Example random_3_2 : LookUp (PickTable kFecMaskRandom 3) 3 2 = Some [0xc0; 0; 0xa0; 0].
Proof. reflexivity. Qed.
Example bursty_5_2 : LookUp (PickTable kFecMaskBursty 5) 5 2 = Some kMaskBursty5_2.
Proof. reflexivity. Qed.
Example interleaved_13_3 : LookUp kPacketMaskRandomTbl 13 3 = Some [0x92; 0x48; 0x49; 0x20; 0x24; 0x90].
Proof. reflexivity. Qed.

(** ** Rows and bytes *)

Lemma read_middle a b c : read_bytes (a ++ b ++ c) (zlen a) (zlen b) = Some b.
Proof.
  unfold read_bytes. rewrite !zlen_app. pose proof (zlen_nonneg a). pose proof (zlen_nonneg b). pose proof (zlen_nonneg c).
  rewrite (proj2 (Z.leb_le 0 _)), (proj2 (Z.leb_le 0 (zlen b))), (proj2 (Z.leb_le _ _)) by lia. cbn [andb]. unfold zlen. rewrite !Nat2Z.id.
  by rewrite drop_app_length, take_app_length.
Qed.

Lemma write_middle a b b' c : zlen b = zlen b' -> write_bytes (a ++ b ++ c) (zlen a) b' = Some (a ++ b' ++ c).
Proof.
  intros Hb. unfold write_bytes. rewrite !zlen_app. pose proof (zlen_nonneg a). pose proof (zlen_nonneg b). pose proof (zlen_nonneg c).
  rewrite (proj2 (Z.leb_le 0 _)), (proj2 (Z.leb_le _ _)) by lia. cbn [andb]. unfold zlen in *. rewrite Nat2Z.id. f_equal. rewrite take_app_length. do 2 f_equal.
  replace (Z.to_nat (Z.of_nat (length a) + Z.of_nat (length b'))) with (length (a ++ b)) by (rewrite length_app; lia). by rewrite app_assoc, drop_app_length.
Qed.

Definition rows_sized (size : Z) (rows : list (list Z)) : Prop := Forall (fun row => zlen row = size) rows.

Lemma zlen_concat size rows : rows_sized size rows -> zlen (concat rows) = Z.of_nat (length rows) * size.
Proof. induction 1 as [|row rows Hrow Hrows IH]; cbn [concat length]; [done|]. rewrite zlen_app. lia. Qed.

Lemma rows_of_concat size rows : rows_sized (Z.of_nat size) rows -> rows_of (length rows) size (concat rows) = rows.
Proof.
  induction 1 as [|row rows Hrow Hrows IH]; cbn [concat length rows_of]; [done|]. assert (E : size = length row) by (unfold zlen in Hrow; lia).
  by rewrite take_app_length', drop_app_length', IH by done.
Qed.

Lemma concat_rows_of n size mask : length mask = (n * size)%nat -> concat (rows_of n size mask) = mask /\ rows_sized (Z.of_nat size) (rows_of n size mask) /\ length (rows_of n size mask) = n.
Proof.
  revert mask. induction n as [|n IH]; intros mask Hl; cbn [rows_of concat length].
  - destruct mask; [|done]. split_and!; [done|constructor|done].
  - destruct (IH (drop size mask)) as (E & Hs & Hn); [rewrite length_drop; lia|]. rewrite E, take_drop, Hn. split_and!; [done| |done].
    constructor; [|done]. unfold zlen. rewrite length_take. lia.
Qed.

(** ** What masks are good for *)

(** The masks of [n] media packets: every row protects a packet, every packet is protected. *)
Record protects (n : Z) (rows : list (list Z)) : Prop := {
  pr_masks : masks_for n rows;
  pr_row : Forall (fun row => exists k, 0 <= k < n /\ row_bit row k = true) rows;
  pr_all : forall k, 0 <= k < n -> Exists (fun row => row_bit row k = true) rows;
}.

Definition row_good (n : Z) (row : list Z) : bool :=
  let size := PacketMaskSize n in
  (zlen row =? size) && forallb (fun b => (0 <=? b) && (b <? 256)) row && forallb (fun k => negb (row_bit row k)) (seqZ n (8 * size - n))
  && existsb (row_bit row) (seqZ 0 n).

Definition rows_good (n : Z) (rows : list (list Z)) : bool := forallb (row_good n) rows && forallb (fun k => existsb (fun row => row_bit row k) rows) (seqZ 0 n).

Lemma row_good_sound n row : 0 <= n -> row_good n row = true ->
  (zlen row = PacketMaskSize n /\ Forall is_u8 row) /\ (forall k, n <= k < 8 * PacketMaskSize n -> row_bit row k = false) /\ exists k, 0 <= k < n /\ row_bit row k = true.
Proof.
  intros Hn. unfold row_good. cbv zeta. rewrite !andb_true_iff. intros [[[H1 H2] H3] H4]. apply Z.eqb_eq in H1. rewrite forallb_forall in H2, H3.
  apply existsb_exists in H4 as (k & Hk & Hb). apply list_elem_of_In, elem_of_seqZ in Hk. split_and!; [done| | |by exists k; split; [lia|]].
  - apply list.Forall_forall. intros b Hb'. apply list_elem_of_In, H2 in Hb'. apply andb_true_iff in Hb' as [Ha Hc]. unfold is_u8. lia.
  - intros j Hj. apply negb_true_iff, H3, list_elem_of_In, elem_of_seqZ. lia.
Qed.

Lemma rows_good_sound n rows : 0 <= n -> rows_good n rows = true -> protects n rows.
Proof.
  intros Hn. unfold rows_good. rewrite andb_true_iff. intros [H1 H2]. rewrite forallb_forall in H1, H2.
  assert (Hr : forall row, row ∈ rows -> row_good n row = true) by (intros row Hrow; by apply H1, list_elem_of_In).
  split; [split|..].
  - apply list.Forall_forall. intros row Hrow. by apply row_good_sound, Hr.
  - apply list.Forall_forall. intros row Hrow. by apply row_good_sound, Hr.
  - apply list.Forall_forall. intros row Hrow. by apply row_good_sound, Hr.
  - intros k Hk. assert (Hin : In k (seqZ 0 n)) by (apply list_elem_of_In, elem_of_seqZ; lia). apply H2, existsb_exists in Hin as (row & Hin & Hb).
    apply list.Exists_exists. exists row. split; [by apply list_elem_of_In|done].
Qed.

(** ** The tables *)

Definition tables_good : bool :=
  forallb (fun table => forallb (fun n => forallb (fun m =>
    match LookUp table n m with
    | Some l => (zlen l =? m * 2) && rows_good n (rows_of (Z.to_nat m) 2 l)
    | None => false
    end) (seqZ 1 n)) (seqZ 1 12)) [kPacketMaskRandomTbl; kPacketMaskBurstyTbl].

Lemma tables_good_true : tables_good = true.
Proof. vm_compute. reflexivity. Qed.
──────────────────────────────
PROBLEM REQUIREMENTS:
Quote the data above verbatim from its first line to the line that includes "intros Hb. unfold", with both boundary lines retained.

RESPONSE TO THIS TASK:
Example random_3_2 : LookUp (PickTable kFecMaskRandom 3) 3 2 = Some [0xc0; 0; 0xa0; 0].
Proof. reflexivity. Qed.
Example bursty_5_2 : LookUp (PickTable kFecMaskBursty 5) 5 2 = Some kMaskBursty5_2.
Proof. reflexivity. Qed.
Example interleaved_13_3 : LookUp kPacketMaskRandomTbl 13 3 = Some [0x92; 0x48; 0x49; 0x20; 0x24; 0x90].
Proof. reflexivity. Qed.

(** ** Rows and bytes *)

Lemma read_middle a b c : read_bytes (a ++ b ++ c) (zlen a) (zlen b) = Some b.
Proof.
  unfold read_bytes. rewrite !zlen_app. pose proof (zlen_nonneg a). pose proof (zlen_nonneg b). pose proof (zlen_nonneg c).
  rewrite (proj2 (Z.leb_le 0 _)), (proj2 (Z.leb_le 0 (zlen b))), (proj2 (Z.leb_le _ _)) by lia. cbn [andb]. unfold zlen. rewrite !Nat2Z.id.
  by rewrite drop_app_length, take_app_length.
Qed.

Lemma write_middle a b b' c : zlen b = zlen b' -> write_bytes (a ++ b ++ c) (zlen a) b' = Some (a ++ b' ++ c).
Proof.
  intros Hb. unfold write_bytes. rewrite !zlen_app. pose proof (zlen_nonneg a). pose proof (zlen_nonneg b). pose proof (zlen_nonneg c).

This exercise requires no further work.